Group: Our team is diverse, focused and cooperative. We had several rounds of intensive brainstorming and and plans for the distribution of work. Coming from three different policy streams, each of us tries to bring our best to the project. Tian already had experience in project management from the FAO in 2019 to develop an SDG solution, in line with her policy stream of Social Policy and Social Innovation. She pays attention to the inequality of access to social welfare, which serves as a foundation for her taking part in the project. Shuo has several internship experiences concerning government relations and European Affairs. She has also participated in the SDG public affairs analysis competition and has experience in quantitative analysis. She focuses on quantitative analysis and the government-related affairs in the project. Zixin comes from a human science background and has a particular interest in research on various historical, societal, and cultural factors. She is passionate about international development projects, where she can apply her multilingual communication skills and knowledge of public policy. Yuhong majored in international relations during her undergraduate degree and had two previous internships in government departments and NGOs, allowing her to gain knowledge about analysis methods in the social science field. She is quite familiar with analyzing, designing and evaluating policy from the angle of participants.

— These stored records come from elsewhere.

(* ===== verification/UdpServer.v ===== *)
(** * The stubs over the transport and the files of the server

    The state below the operations of nfs.c is the client handle and the network;
    beside them the requests to write are written down - those under way, all that
    were made, and those reported as done -, which no function reads.  The network
    may carry out any request at any later time and again ([NfsNetwork]): what is
    shown of the server's files is which bytes can be in them.  [NfsFileServer] is
    kept by what the client knows: the files that its writes make when each is
    carried out once, in the order they were made ([udp_sent]) or reported as done
    ([udp_done]); UdpFile.v draws the conclusions for the server's files. *)
From S2P Require Import Prelude NfsProt NfsSupp Nfs NfsServer Xdr XdrSpec NfsXdr NfsXdrSpec NfsXdrThm.
From S2P Require Import Udp UdpSpec UdpRun Stubs Wire NfsNet UdpCalls.

#[local] Arguments be32 z : simpl never.

(** The sizes of the parts of a call: a header of at most ten units, and
    credentials and a verifier of at most 416 bytes (credentials of the
    protocol have a body of at most 400 bytes, the verifier of a call has
    none). *)
Class RpcSizes (AUTH : Type) `{RpcLib AUTH} := {
  callhdr_size xid prog vers room xdrs : xdr_callhdr xid prog vers (MkXDRE [] room) = Some xdrs -> zlen (xe_out xdrs) <= 40;
  marshall_size auth : exists c, enc_ok (auth_marshall auth) c /\ zlen c <= 416
}.

Section Sizes.
Context {AUTH : Type} `{LL : RpcLibLaws AUTH} `{!RpcSizes AUTH}.

Lemma nfs_hdr_size hdr : nfs_hdr hdr -> 4 <= zlen hdr <= 40.
Proof.
  intros (xid & room & xd & Hx & -> & _). split; [|by eapply callhdr_size].
  destruct (callhdr_xid _ _ _ _ _ Hx) as [l ->]. rewrite zlen_app. pose proof (zlen_nonneg l). change (zlen (be32 xid)) with 4. lia.
Qed.
Lemma nfs_hdr_xid hdr xid : nfs_hdr hdr -> nfs_hdr (be32 xid ++ drop 4 hdr).
Proof.
  intros Hh. pose proof (nfs_hdr_size _ Hh) as Hs. destruct Hh as (x & room & xd & Hx & Hz & Hd). exists x, room, xd. split; [done|].
  split; [|by rewrite <-Hd]. rewrite zlen_app, <-Hz. unfold zlen in *. rewrite length_drop. simpl. lia.
Qed.
Lemma fits_size hdr proc xargs bs : nfs_hdr hdr -> enc_ok xargs bs -> zlen bs <= 8300 -> fits (AUTH := AUTH) hdr UDPMSGSIZE proc xargs.
Proof.
  intros Hh%nfs_hdr_size He Hs auth. destruct (marshall_size auth) as (c & Hc & Hcs).
  pose proof (enc_seq _ _ _ _ (enc_putlong proc) (enc_seq _ _ _ _ Hc He)) as Hall. rewrite Hall by (unfold UDPMSGSIZE; simpl; lia).
  cbn [xe_handy xe_out]. rewrite !zlen_app. change (zlen (be32 proc)) with 4. unfold UDPMSGSIZE. rewrite (proj2 (Z.leb_le _ _)) by lia. by eexists.
Qed.

Lemma zlen_fh f : fh_ok f -> zlen (w_opaque f) = 32.
Proof. unfold fh_ok, NFS_FHSIZE. intros Hf. unfold w_opaque. rewrite zlen_app, zlen_pad, Hf. done. Qed.
Lemma zlen_counted d : zlen (w_counted d) <= zlen d + 7.
Proof. unfold w_counted, w_opaque. rewrite !zlen_app, zlen_pad. pose proof (xdr_rndup_range (zlen d)). change (zlen (be32 (zlen d))) with 4. lia. Qed.

Lemma write_fits hdr a : nfs_hdr hdr -> writeargs_ok a -> fits (AUTH := AUTH) hdr UDPMSGSIZE NFSPROC_WRITE (xdr_writeargs_enc a).
Proof.
  intros Hh Ha. eapply (fits_size _ _ _ (w_writeargs a)); [done|by apply (cd_enc (Codec := writeargs_codec true))|]. unfold w_writeargs. destruct Ha as (Hf & _ & _ & _ & Hd).
  rewrite !zlen_app, zlen_fh by done. pose proof (zlen_counted (wa_data a)). unfold data_ok, NFS_MAXDATA in Hd.
  change (zlen (be32 _)) with 4. lia.
Qed.
Lemma writesb_fits hdr a : nfs_hdr hdr -> writeargs_ok a -> fits (AUTH := AUTH) hdr UDPMSGSIZE NFSPROC_WRITE (xdr_writeargssb_enc a).
Proof.
  intros Hh Ha. destruct (writeargssb_ok a Ha) as (bs & Hbs & Hw). eapply fits_size; [done|exact Hbs|].
  assert (Hz : zlen (w_writeargs a) <= 8300).
  { unfold w_writeargs. destruct Ha as (Hf & _ & _ & _ & Hd). rewrite !zlen_app, zlen_fh by done.
    pose proof (zlen_counted (wa_data a)). unfold data_ok, NFS_MAXDATA in Hd. change (zlen (be32 _)) with 4. lia. }
  rewrite Hw, !zlen_app in Hz. pose proof (zlen_nonneg (wa_data a)). pose proof (zlen_nonneg (pad (wa_data a))). lia.
Qed.
Lemma read_fits hdr a : nfs_hdr hdr -> readargs_ok a -> fits (AUTH := AUTH) hdr UDPMSGSIZE NFSPROC_READ (xdr_readargs_enc a).
Proof.
  intros Hh Ha. eapply (fits_size _ _ _ (w_readargs a)); [done|by apply (cd_enc (Codec := readargs_codec))|]. unfold w_readargs. destruct Ha as (Hf & _).
  rewrite !zlen_app, zlen_fh by done. change (zlen (be32 _)) with 4. lia.
Qed.

Lemma is_call_nfs hdr sendsz proc xargs q : nfs_hdr hdr -> is_call hdr sendsz proc xargs q -> nfs_call proc xargs q.
Proof. intros Hh Hq. by exists hdr, sendsz. Qed.
End Sizes.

What are you most looking forward to this semester for the SDG Certificate?

Yuhong: The SDG Certificate program provides us an opportunity to solve practical cases that exist in our society. By doing so, we can put the theories of policy analysis, designing and implementation learned from the courses into practice, and gain a deeper understanding of the topic. In addition, solving a social issue requires the consideration of various factors, including economic, social, environmental, public-private partnerships, and more. Compared with analyzing a certain topic from an economic aspect in my own stream, participating in the SDG Certificate program in a group with teammates from different research backgrounds (culture, international relations, social policy) can help us dive into public policy more comprehensively and have greater insight into the SDGs and today’s challenges.